Implementing an enterprise analytics organization at the Mayo Clinic has not been an easy journey, but it’s starting to pay dividends for one of America’s most respected healthcare organizations.

Mayo Clinic’s analytics capabilities are fast becoming one of the largest and most sophisticated in the nation. However, that hasn’t always been the case, according to Joe Dudas, division chair of enterprise analytics, who has been leading efforts to tap into Mayo’s database of more than 5 million patient records and healthcare partners that provide access to more than 100 million.

Nonetheless, “big data is not about the data—it is about the analytics,” Dudas said during an address at HDM’s Healthcare Analytics Conference in Chicago. “Instead of just telling what happened, we need to tell what’s going to happen and, more importantly, why it’s going to happen. That’s really a role for advanced analytics.”

Among the advanced analytics at the Mayo Clinic are a model that can predict 12-month mortality and a cancer cost-of-care calculator that can accurately project six-month costs for patients, as well as ongoing work on claims denials.

About 18 months ago, the Mayo Clinic conducted a comprehensive assessment that found organizational gaps in the information necessary for the organization to achieve its goal of delivering the highest value care. Based on leadership and staff interviews, he said the assessment concluded that the organization was “data rich and information poor,” while “way too much time and energy was being spent on data and not enough time on analytics.”

The analytics shortfalls that the Mayo Clinic identified were in two specific areas: clinical operations and patient-centered care. In particular, only 17 percent of the Mayo Clinic’s leadership felt that the needed service level could be delivered by its current analytics capabilities. Further, just 12 percent of the organization’s staff indicated that the current analytical tools were actually being shared enterprise wide.

“On the one hand, we’re being told we’re not delivering enough. And, on the other hand, we’re not using what we have,” remarked Dudas. “If you have tools that are good tools and they’re not being used, that’s an easy way to scale.”
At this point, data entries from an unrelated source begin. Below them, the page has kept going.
(* ===== verification/Scheduler.v ===== *)
(** * The scheduler: [internal/scheduler/scheduler.go]

    The handlers of the scheduler's four loops and its queue reconstruction, as
    programs of [Machine]; the functional behaviour of each is in
    [SchedulerSpec]. *)

From S2P Require Import Prelude Job Lease Retry Broker Config Events Machine.
Import Machine.

Module Scheduler.

Definition enqueueJob (jobID : Z) (q : which) : prog unit :=
  _ ← call (AGet jobID);
  Enqueue q jobID.

(** [time.Since] in milliseconds, zero for a job that never waited; a tracing
    attribute. *)
Definition schedulingWaitTimeMs (j : Job) (now : Time) : Z :=
  if decide (NextRunAt j = time_zero) then 0
  else if (now - NextRunAt j <? 0)%Z then 0
  else (Z.quot (Z.min (now - NextRunAt j) maxInt64) Millisecond).

Definition leaseMessage (jobID workerID attempt : Z) : string :=
  "Ephemeral lease granted for Job #" +:+ pretty jobID +:+ " to Worker-" +:+ pretty workerID
  +:+ " (attempt: " +:+ pretty attempt +:+ ")".

Definition Dispatch (j : Job) : prog bool :=
  cancelled ← call ACtxErr;
  if (cancelled : bool) then mret false else
  w ← call (ASelect (JType j));
  match w with
  | None =>
      _ ← enqueueJob (ID j) PQ;
      mret false
  | Some w =>
      lease ← call (ALeaseGet (ID j));
      let attempt := match lease with
                     | Some l => wrap64 (Lease.Attempt l + 1)
                     | None => 1%Z
                     end in
      _ ← call (ALeaseAcquire (ID j) (WID w) 1 attempt);
      _ ← call (ABroadcast Events.EventLeaseGranted (leaseMessage (ID j) (WID w) attempt));
      e ← call (ASubmit w j);
      match e with
      | Some _ =>
          _ ← call (ALeaseRelease (ID j));
          _ ← enqueueJob (ID j) PQ;
          mret false
      | None => mret true
      end
  end.

(** How one turn of a loop body ends. *)
Inductive turn := Break | Continue | Return.

(** One turn of the inner loop of [dispatchLoop]. *)
Definition dispatchTurn : prog turn :=
  mid ← call (ADequeue PQ);
  match mid with
  | None => mret Break
  | Some id =>
      mj ← call (AGet id);
      match mj with
      | None => mret Continue
      | Some j =>
          if is_terminal (JStatus j) then mret Continue else
          ok ← Dispatch j;
          if (ok : bool) then mret Continue else
          cancelled ← call ACtxErr;
          mret (if (cancelled : bool) then Return else Continue)
      end
  end.

(** One turn of the loop of [ProcessDelayedJobs]. *)
Definition delayedTurn : prog turn :=
  mid ← call (APeek DQ);
  match mid with
  | None => mret Return
  | Some id =>
      mj ← call (AGet id);
      match mj with
      | None => _ ← call (ADequeue DQ); mret Continue
      | Some j =>
          now ← call ANow;
          if (now <? NextRunAt j)%Z then mret Return else
          _ ← call (ADequeue DQ);
          e ← call (AUpdate (with_status j Pending));
          match e with
          | Some _ => mret Continue
          | None => _ ← enqueueJob id PQ; mret Continue
          end
      end
  end.

(** At most [fuel] turns; every turn but the last takes an entry out of the
    delay queue, so one more than its length is enough. *)
Fixpoint ProcessDelayedJobs (fuel : nat) : prog unit :=
  match fuel with
  | 0 => mret tt
  | Datatypes.S fuel =>
      t ← delayedTurn;
      match t with
      | Continue => ProcessDelayedJobs fuel
      | _ => mret tt
      end
  end.

(** What [delayLoop] goes on with: its next turn, a turn of
    [ProcessDelayedJobs], or the select on the notification of the delay queue
    and on a timer if it set one. *)
Inductive next := Look | Promote | Sleep (timer : option Duration).

(** The turn of [delayLoop] up to its call or its select; [time.Until]
    saturates. *)
Definition delayLook : prog next :=
  mid ← call (APeek DQ);
  match mid with
  | None => mret (Sleep None)
  | Some id =>
      mj ← call (AGet id);
      match mj with
      | None => _ ← call (ADequeue DQ); mret Look
      | Some j =>
          now ← call ANow;
          let wait := Z.min (NextRunAt j - now) maxInt64 in
          if (wait <=? 0)%Z then mret Promote else mret (Sleep (Some wait))
      end
  end.

(** A turn of [ProcessDelayedJobs] called from [delayLoop]. *)
Definition delayPromote : prog next :=
  t ← delayedTurn;
  mret (match t with Continue => Promote | _ => Look end).

(** A result whose attempt is not the one of the current lease. *)
Definition stale (r : Result) (lease : option Lease.Lease) : bool :=
  match lease with
  | Some l => (0 <? RAttempt r)%Z && negb (RAttempt r =? Lease.Attempt l)%Z
  | None => false
  end.

(** [config.Default().MaxBackoff], which no environment variable changes. *)
Definition maxBackoff : Duration := Config.MaxBackoff (Config.Default (λ _, "")).

(** The body of [resultLoop] for one result. *)
Definition handleResult (r : Result) : prog unit :=
  mj ← call (AGet (RJobID r));
  match mj with
  | None => mret tt
  | Some j =>
      lease ← call (ALeaseGet (RJobID r));
      if stale r lease then mret tt else
      _ ← call (ALeaseRelease (RJobID r));
      if RSuccess r then
        _ ← call (AUpdate (with_status j Completed));
        call (ABroadcast Events.EventLeaseReleased
          ("Job #" +:+ pretty (ID j) +:+ " executed successfully; lease released"))
      else if Retry.ShouldRetry j then
        let j := with_status (with_retry j (wrap64 (RetryCount j + 1))) Scheduled in
        match RError r with
        | None => Panic
        | Some msg =>
            let j := with_lastError j msg in
            now ← call ANow;
            match Retry.NextRetryTime j maxBackoff now with
            | None => Panic
            | Some t =>
                _ ← call (AUpdate (with_nextRunAt j t));
                enqueueJob (ID j) DQ
            end
        end
      else
        let j := with_status j Failed in
        match RError r with
        | None => Panic
        | Some msg =>
            let j := with_lastError j msg in
            _ ← call (AUpdate j);
            _ ← call (AAddDLQ j);
            call (ADlqAdd j)
        end
  end.

(** Putting a job whose lease was released back, if it is still pending. *)
Definition recoverJob (jobID : Z) : prog unit :=
  mj ← call (AGet jobID);
  match mj with
  | Some j => if decide (JStatus j = Pending) then enqueueJob jobID PQ else mret tt
  | None => mret tt
  end.

(** The body of [recoveryLoop] for one dead worker. *)
Definition recoverWorker (workerID : Z) : prog unit :=
  released ← call (AReleaseByWorker workerID);
  for_each released recoverJob.

Definition RebuildQueuesFromStore : prog err :=
  pe ← call (AListByStatus Pending);
  match pe with
  | (_, Some e) => mret (Some e)
  | (pendingJobs, None) =>
      _ ← for_each pendingJobs (λ j, enqueueJob (ID j) PQ);
      se ← call (AListByStatus Scheduled);
      match se with
      | (_, Some e) => mret (Some e)
      | (scheduledJobs, None) =>
          _ ← for_each scheduledJobs (λ j, enqueueJob (ID j) DQ);
          _ ← call (ABroadcast Events.EventQueueRebuilt
                ("Rebuilt queues from BoltDB status buckets: " +:+ pretty (length pendingJobs)
                 +:+ " pending, " +:+ pretty (length scheduledJobs) +:+ " scheduled"));
          mret None
      end
  end.

End Scheduler.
To help with the scaling of these analytical tools at an enterprise level across its three U.S. regions, the Mayo Clinic has dedicated more personnel to the effort, with more than 70 staff designated for analytics consulting, design, development and operations, as well as data management.

Another focus area has been improving data quality and enabling self-service, according to Dudas. “This really boils down to three things: proactive positioning of data, the reliability and quality of information, and—last but not least—supplying tools that users like to use,” he said.

One of the key areas of transformation was the Mayo Clinic’s move from project management to product management, observed Dudas, whose organization is responsible for providing seven analytics product lines. “Product management is a proactive process,” he said. “Instead of waiting for a request, we anticipate what’s going to be needed. This is a fundamental change...You can’t wait for the demand to come to you. You just don’t have time.”

Gone are the days of custom development, Dudas concluded, adding that analytics tools must have a purpose. “What is the question you’re trying to answer with the data?”